TRY IT >>
The records below hold a stretch from the line with "eapply pwp_guards; [by apply guards_if; [apply guards_one|apply" through the line with "intros s Hs H3."; return exactly those lines, ends included, and nothing more.

RECORDS SHOWN >>
☆ ☆ ☆ ☆
(** One guard, the guards [L] all together. *)
Definition guards (L : list (Z * Z)) (off size v : Z) (m : MP unit) : Prop :=
  ∀ s0 s, reads s0 s → pwp m (λ _ t, reads s0 t ∧ Forall (spares off size v) L) s.
Lemma guards_nil off size v : guards [] off size v (ret tt).
Proof. by intros s0 s Hs. Qed.
Lemma guards_one root off size v w m : size <= 4 → guards [(w, m)] off size v (refuse_word root off size v w m).
Proof.
  intros Hz s0 s Hs. eapply pwp_mono; [by apply pwp_refuse|]. intros [] t [Ht Hp]. split; [done|]. by repeat constructor.
Qed.
Lemma guards_app L L' off size v m m' :
  guards L off size v m → guards L' off size v m' → guards (L ++ L') off size v (do! m in m').
Proof.
  intros Hm Hm' s0 s Hs. apply pwp_bind. eapply pwp_mono; [by apply Hm|]. intros [] t [Ht HL].
  eapply pwp_mono; [by apply Hm'|]. intros [] t' [Ht' HL']. split; [done|]. by apply Forall_app.
Qed.
Lemma guards_if (b : bool) L L' off size v m m' :
  guards L off size v m → guards L' off size v m' →
  guards (if b then L else L') off size v (if b then m else m').
Proof. by destruct b. Qed.
(** A guard before the rest. *)
Lemma pwp_guards {A} L off size v m (k : MP A) s0 s Q :
  guards L off size v m → reads s0 s →
  (∀ t, reads s0 t → Forall (spares off size v) L → pwp k Q t) → pwp (do! m in k) Q s.
Proof.
  intros Hm Hs HQ. apply pwp_bind. eapply pwp_mono; [by apply Hm|]. intros [] t [Ht HL]. by apply HQ.
Qed.
Lemma command_mask c :
  (if cx_bind_writes c then PCI_COMMAND_IO else PCI_COMMAND_IO .| PCI_COMMAND_DECODE) = (if cx_bind_writes c then 1 else 7).
Proof. done. Qed.
Lemma pwp_buses s0 s root off size v : size <= 4 → reads s0 s →
  pwp (if root && (off <? 0x1b) && (0x18 <? off + size) then
         let! buses := rd WRoot 0x18 4 in
         let proposed := foldl (merge_bus off size v) buses [0; 1; 2; 3]%nat in
         if proposed .& 0xffffff =? 0x010100 then ret tt else fail (-EPERM)
       else ret tt : MP unit)
    (λ _ t, reads s0 t ∧ (root = true → ∀ a, off <= a < off + size → 0x18 <= a < 0x1b → byte_of v (a - off) = bus_numbers a)) s.
Proof.
  intros Hz Hs. destruct root; [|by split]. cbn [andb]. destruct ((off <? 0x1b) && (0x18 <? off + size)) eqn:E.
  - apply pwp_bind. eapply pwp_rd; [done|]. intros r t Ht _. cbv zeta. case_match eqn:Eb; [|done]. split; [done|].
    intros _. eapply merged_bus; [done|]. by apply Z.eqb_eq in Eb.
  - split; [done|]. intros _ a Ha Hb. lia.
Qed.
Lemma pwp_bars s0 s c (root : bool) off size v : reads s0 s →
  pwp (if negb (cx_scan_writes c) && (off <? (if root then 0x3c else 0x28)) && (0x10 <? off + size) then
         let! x := rd (rwin root) off size in
         if x =? v then ret tt else fail (-EPERM)
       else ret tt : MP unit)
    (λ _ t, reads s0 t ∧ ∀ R, y_log t = y_log s0 ++ R → settled c root off size v R) s.
Proof.
  intros Hs. case_match eqn:E.
  - apply pwp_bind. eapply pwp_rd; [done|]. intros r t Ht [R HR]. destruct (_ =? v) eqn:Eb; [|done]. split; [done|].
    intros R' HR' _ _ _. exists R, r. rewrite HR in HR'. apply app_inv_head in HR'. by apply Z.eqb_eq in Eb.
  - split; [done|]. intros R _ Hsc Ho Hp. rewrite Hsc in E. simpl in E.
    rewrite (proj2 (Z.ltb_lt _ _) Ho), (proj2 (Z.ltb_lt _ _) Hp) in E. done.
Qed.
Lemma pwp_write_allowed s0 s root off size v : size <= 4 → reads s0 s →
  pwp (x1_pcie_config_write_allowed root off size v) (λ _ t, reads s0 t ∧ ∃ c inv,
    y_ctx s0 = Some c ∧ cx_inventory c = Some inv ∧ confined c (y_states s0 (cx_state c)) inv root off size v ∧
    ∀ R, y_log t = y_log s0 ++ R → settled c root off size v R) s.
Proof.
  intros Hz Hs. unfold x1_pcie_config_write_allowed. apply pwp_bind. eapply pwp_cget; [done|]. intros c Ec.
  apply pwp_bind. eapply pwp_sget; [done|]. intros c' Ec'. assert (c' = c) as -> by congruence. clear Ec'.
  set (q := y_states s0 (cx_state c)). destruct (cx_inventory c) as [inv|] eqn:Ei; [|done].
  case_match eqn:Eid; [done|]. cbv zeta.
  eapply pwp_guards; [by apply guards_one|exact Hs|]. clear s Hs. intros s Hs H1.
  eapply pwp_guards; [by apply guards_if; [apply guards_one|apply guards_nil]|exact Hs|]. clear s Hs. intros s Hs H2.
  eapply pwp_guards; [by apply guards_one|exact Hs|]. clear s Hs. intros s Hs H3.
  eapply pwp_guards; [by apply guards_one|exact Hs|]. clear s Hs. intros s Hs H4.
  eapply pwp_guards; [by apply guards_if; [apply guards_nil|apply guards_one]|exact Hs|]. clear s Hs. intros s Hs H5.
  eapply pwp_guards; [by apply guards_if; [apply guards_app; apply guards_if; (apply guards_nil || by apply guards_one)|apply guards_nil]|exact Hs|].
  clear s Hs. intros s Hs H6.
  apply pwp_bind. eapply pwp_mono; [by apply pwp_buses|]. clear s Hs. intros [] s [Hs Hb]. cbv beta.
  eapply pwp_mono; [by apply pwp_bars|]. clear s Hs. intros [] s [Hs Hse]. split; [done|].
  exists c, inv. split; [done|]. split; [done|]. split; [|done]. split; [lia| |done].
  unfold guarded. cbv zeta. rewrite <- command_mask. repeat (apply Forall_app; split); try done.
  apply Forall_cons; split; [by inversion H3|done].
Qed.
End filter.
☆ ☆ ☆ ☆
RESULT OF THE EXERCISE >>
  eapply pwp_guards; [by apply guards_if; [apply guards_one|apply guards_nil]|exact Hs|]. clear s Hs. intros s Hs H2.
  eapply pwp_guards; [by apply guards_one|exact Hs|]. clear s Hs. intros s Hs H3.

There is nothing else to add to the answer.